The elements are in place for the next housing bubble and subprime mortgage crisis. Two key factors are 1) the appointment of Rep. Mel Watt, D-N.C., as chief of the Federal Housing Finance Agency, which controls government-sponsored mortgage giants Fannie Mae and Freddie Mac, and 2) the $13 billion fine against J.P. Morgan.
As a congressman Watt was a longtime supporter of affordable housing quotas. In 2003 he helped to prevent the Bush administration from increasing oversight of Fannie and Freddie. “In 2007 he cosponsored legislation that would have pushed the two Government Sponsored Enterprises even deeper into the subprime mess,” wrote Peter J. Wallison, a senior fellow at the American Enterprise Institute, in the Dec. 5 Wall Street Journal.
The $13 billion fine the U.S. Justice Department extracted from J.P. Morgan includes $4 billion that “will take various forms, including forgiveness, loan modification, target originations” and “efforts to reduce blight.” That is a backdoor gift to Detroit to bulldoze its thousands of abandoned homes. In fact, the bank is directed to spend the money in Detroit and certain neighborhoods in New York.
But if it doesn’t accomplish the aforementioned tasks, then the bank must pay “liquidated damages in the amount of the shortfall to Neighborhood Works, a nonprofit organization and leader in affordable housing and facilitating community development.” This is a grant to a nonprofit community organizing group that the government itself cannot make, but it can force J.P. Morgan to make. “Affordable housing” is another way of saying subprime loans to low-income people who couldn’t afford to be homeowners anyway.

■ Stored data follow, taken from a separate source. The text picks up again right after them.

(* ===== verification/Clock.v ===== *)
(** Go's time.Time as src/common/systime uses it: an instant with the zone it is
    shown in, its civil date and time of day, and the SYSTEMTIME of Windows that
    src/common/systime/time_windows.go fills from them. *)

From S2P Require Import Prelude.
From stdpp Require Import prelude list.
From Stdlib Require Import ZArith Lia.

Open Scope Z_scope.

(** Nanoseconds since 1970, and the seconds that the zone is ahead of UTC. *)
Record Time := mkTime { t_nanos : Z; t_zone : Z }.

Definition Unix (t : Time) : Z := t_nanos t / 1000000000.
Definition UnixMilli (t : Time) : Z := t_nanos t / 1000000.

(** ** Civil dates

    Years begin in March, so that the leap day is the last one; 400 years are an
    era of 146097 days, the first of which began on 0000-03-01. *)
Record Date := mkDate { d_Year : Z; d_Month : Z; d_Day : Z }.

Definition era_days : Z := 146097.
Definition epoch : Z := 719468.

(** The day of the era, and back. *)
Definition year_of_era (doe : Z) : Z := (doe - doe / 1460 + doe / 36524 - doe / 146096) / 365.
Definition first_day (yoe : Z) : Z := 365 * yoe + yoe / 4 - yoe / 100.
Definition march_month (doy : Z) : Z := (5 * doy + 2) / 153.
Definition month_start (mp : Z) : Z := (153 * mp + 2) / 5.

Definition date_of_days (days : Z) : Date :=
  let z := days + epoch in
  let doe := z mod era_days in
  let yoe := year_of_era doe in
  let doy := doe - first_day yoe in
  let mp := march_month doy in
  let m := if mp <? 10 then mp + 3 else mp - 9 in
  mkDate (z / era_days * 400 + yoe + (if m <=? 2 then 1 else 0)) m (doy - month_start mp + 1).

Definition days_of_date (d : Date) : Z :=
  let y := if d_Month d <=? 2 then d_Year d - 1 else d_Year d in
  let yoe := y mod 400 in
  let mp := if d_Month d <=? 2 then d_Month d + 9 else d_Month d - 3 in
  y / 400 * era_days + (first_day yoe + month_start mp + d_Day d - 1) - epoch.

Lemma month_bounds doy :
  0 <= doy <= 365 → 0 <= march_month doy < 12 ∧ 0 <= doy - month_start (march_month doy) < 31.
Proof. unfold march_month, month_start. intros. Z.to_euclidean_division_equations. lia. Qed.

Lemma year_bounds doe :
  0 <= doe < era_days →
  0 <= year_of_era doe < 400 ∧ 0 <= doe - first_day (year_of_era doe) <= 365.
Proof. unfold year_of_era, first_day, era_days. intros. Z.to_euclidean_division_equations. lia. Qed.

(** A date is a day, months and days are in their ranges. *)
Lemma days_of_date_of_days days :
  days_of_date (date_of_days days) = days ∧
  1 <= d_Month (date_of_days days) <= 12 ∧ 1 <= d_Day (date_of_days days) <= 31.
Proof.
  unfold date_of_days, days_of_date. set (z := days + epoch).
  destruct (year_bounds (z mod era_days) ltac:(apply Z.mod_pos_bound; done)) as (Hy & [Hm Hd]%month_bounds).
  pose proof (Z.div_mod z era_days ltac:(done)) as Hz.
  set (yoe := year_of_era _) in *. set (mp := march_month _) in *. cbn [d_Year d_Month d_Day].
  assert (∀ e, (e * 400 + yoe) mod 400 = yoe ∧ (e * 400 + yoe) / 400 = e) as Hera.
  { intros e. split; [rewrite Z.add_comm, Z_mod_plus_full; by apply Z.mod_small|].
    rewrite Z.div_add_l, Z.div_small by lia. lia. }
  destruct (Hera (z / era_days)) as [He1 He2]. split.
  - destruct (Z.ltb_spec mp 10).
    + rewrite !(proj2 (Z.leb_gt (mp + 3) 2)) by lia. rewrite !Z.add_0_r, He1, He2.
      replace (mp + 3 - 3) with mp by lia. unfold z in *. lia.
    + rewrite !(proj2 (Z.leb_le (mp - 9) 2)) by lia. rewrite !Z.add_simpl_r, He1, He2.
      replace (mp - 9 + 9) with mp by lia. unfold z in *. lia.
  - destruct (Z.ltb_spec mp 10); lia.
Qed.

(** ** time.Time's fields, in its zone *)
Definition local (t : Time) : Z := Unix t + t_zone t.
Definition date (t : Time) : Date := date_of_days (local t / 86400).
Definition second_of_day (t : Time) : Z := local t mod 86400.
Definition Hour (t : Time) : Z := second_of_day t / 3600.
Definition Minute (t : Time) : Z := second_of_day t mod 3600 / 60.
Definition Second (t : Time) : Z := second_of_day t mod 60.

(** ** SYSTEMTIME *)
Record Systemtime := mkSystemtime {
  st_Year : Z; st_Month : Z; st_Day : Z; st_Hour : Z; st_Minute : Z; st_Second : Z; st_Milliseconds : Z;
}.

Definition systemtime (nowTime : Time) : Systemtime := {|
  st_Year := wrapu16 (d_Year (date nowTime));
  st_Month := wrapu16 (d_Month (date nowTime));
  st_Day := wrapu16 (d_Day (date nowTime));
  st_Hour := wrapu16 (Hour nowTime);
  st_Minute := wrapu16 (Minute nowTime);
  st_Second := wrapu16 (Second nowTime);
  st_Milliseconds := wrapu16 (UnixMilli nowTime - Unix nowTime * 1000);
|}.

(** What Windows takes it for: a time in UTC, here in milliseconds since 1970. *)
Definition utc_millis (st : Systemtime) : Z :=
  (((days_of_date (mkDate (st_Year st) (st_Month st) (st_Day st)) * 24 + st_Hour st) * 60
    + st_Minute st) * 60 + st_Second st) * 1000 + st_Milliseconds st.

Lemma wrapu16_id z : 0 <= z < 65536 → wrapu16 z = z.
Proof. intros Hz. unfold wrapu16. by apply Z.mod_small. Qed.

(** The clock of Windows is set to the instant plus the zone's distance from
    UTC: the code takes the fields in the zone of the time it is given, and the
    system call takes them for UTC.  It is right exactly in the zone UTC. *)
Theorem windows_clock_in_zone t :
  0 <= d_Year (date t) < 65536 →
  utc_millis (systemtime t) = UnixMilli t + t_zone t * 1000 ∧
  (utc_millis (systemtime t) = UnixMilli t ↔ t_zone t = 0).
Proof.
  intros Hy. assert (utc_millis (systemtime t) = UnixMilli t + t_zone t * 1000) as H; [|rewrite H; lia].
  unfold utc_millis, systemtime. cbn [st_Year st_Month st_Day st_Hour st_Minute st_Second st_Milliseconds].
  destruct (days_of_date_of_days (local t / 86400)) as (Hdays & Hm & Hd). fold (date t) in *.
  pose proof (Z.mod_pos_bound (local t) 86400 ltac:(done)) as Hs. fold (second_of_day t) in Hs.
  assert (0 <= UnixMilli t - Unix t * 1000 < 1000) as Hms.
  { unfold UnixMilli, Unix. replace 1000000000 with (1000000 * 1000) by done.
    rewrite <- Z.div_div by done. pose proof (Z.mod_pos_bound (t_nanos t / 1000000) 1000 ltac:(done)).
    pose proof (Z.div_mod (t_nanos t / 1000000) 1000 ltac:(done)). lia. }
  assert (0 <= Hour t < 24 ∧ 0 <= Minute t < 60 ∧ 0 <= Second t < 60 ∧
          (Hour t * 60 + Minute t) * 60 + Second t = second_of_day t) as (H1 & H2 & H3 & H4).
  { unfold Hour, Minute, Second. generalize dependent (second_of_day t). intros s Hs.
    Z.to_euclidean_division_equations. lia. }
  rewrite !wrapu16_id by lia.
  replace (mkDate _ _ _) with (date t) by (by destruct (date t)). rewrite Hdays.
  pose proof (Z.div_mod (local t) 86400 ltac:(done)) as Hl. fold (second_of_day t) in Hl.
  unfold local in *. lia.
Qed.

The housing bubble and its dramatic popping in 2007-2008 was a government-induced crisis, despite the continuing attempt to blame bankers and Wall Street.
Congress instituted the troubles in 1992 by setting goals for Fannie Mae and Freddie Mac of “affordable housing.” Congress’ original goal was 30 percent of the loans to low- and moderate-income borrowers. These were defined as at or below the median income level in their communities.
The Department of Housing and Urban Development was given authority to increase the goals, according to a more detailed presentation Wallison made to Hillsdale College. HUD raised the goal to 42 percent in 1996, 50 percent in 2000 and 56 percent in 2008.
These two GSEs began accepting loans with 3 percent downpayments in 1995 and zero down in 2000. That led to lower credit standards for borrowers. “…by 2008, just before the crisis, 56 percent of all mortgages in the U.S. — 32 million loans — were subprime or otherwise low quality. Of this 32 million, 76 percent were on the books of government agencies or institutions like the GSEs that were controlled by government policies,” Wallison wrote.
Wallison is the Arthur F. Burn chair in Financial Policy Studies at the American Enterprise Institute.
Fannie Mae and Freddie Mac, the Government Sponsored Enterprises, started the ball rolling on collateralized debt obligations for which J.P. Morgan was required to pay a $13 billion tribute to U.S. Attorney General Eric Holder, with $4 billion potentially going to an Acorn-style community organization. Eighty percent of the securities weren’t even sold by J.P. Morgan; they were sold by Washington Mutual and Bear Stearns brokerage, which the government asked J.P. Morgan to buy as part of an effort to contain the financial fallout when it allowed Lehman Brothers to go bankrupt.
The popping of the housing bubble led to massive mortgage defaults and declines in housing values of 30-40 percent. The two GSEs became insolvent and the federal government bailed them out with $180 billion.
Now even the crazy-quilt Dodd-Frank Act is backing 3 percent loans again through its Consumer Financial Protection Bureau.
The advocates for giving loans to those with low credit scores who can’t afford mortgage payments are back in the saddle. They are going to ride this affordable housing horse until it falls dead in its tracks.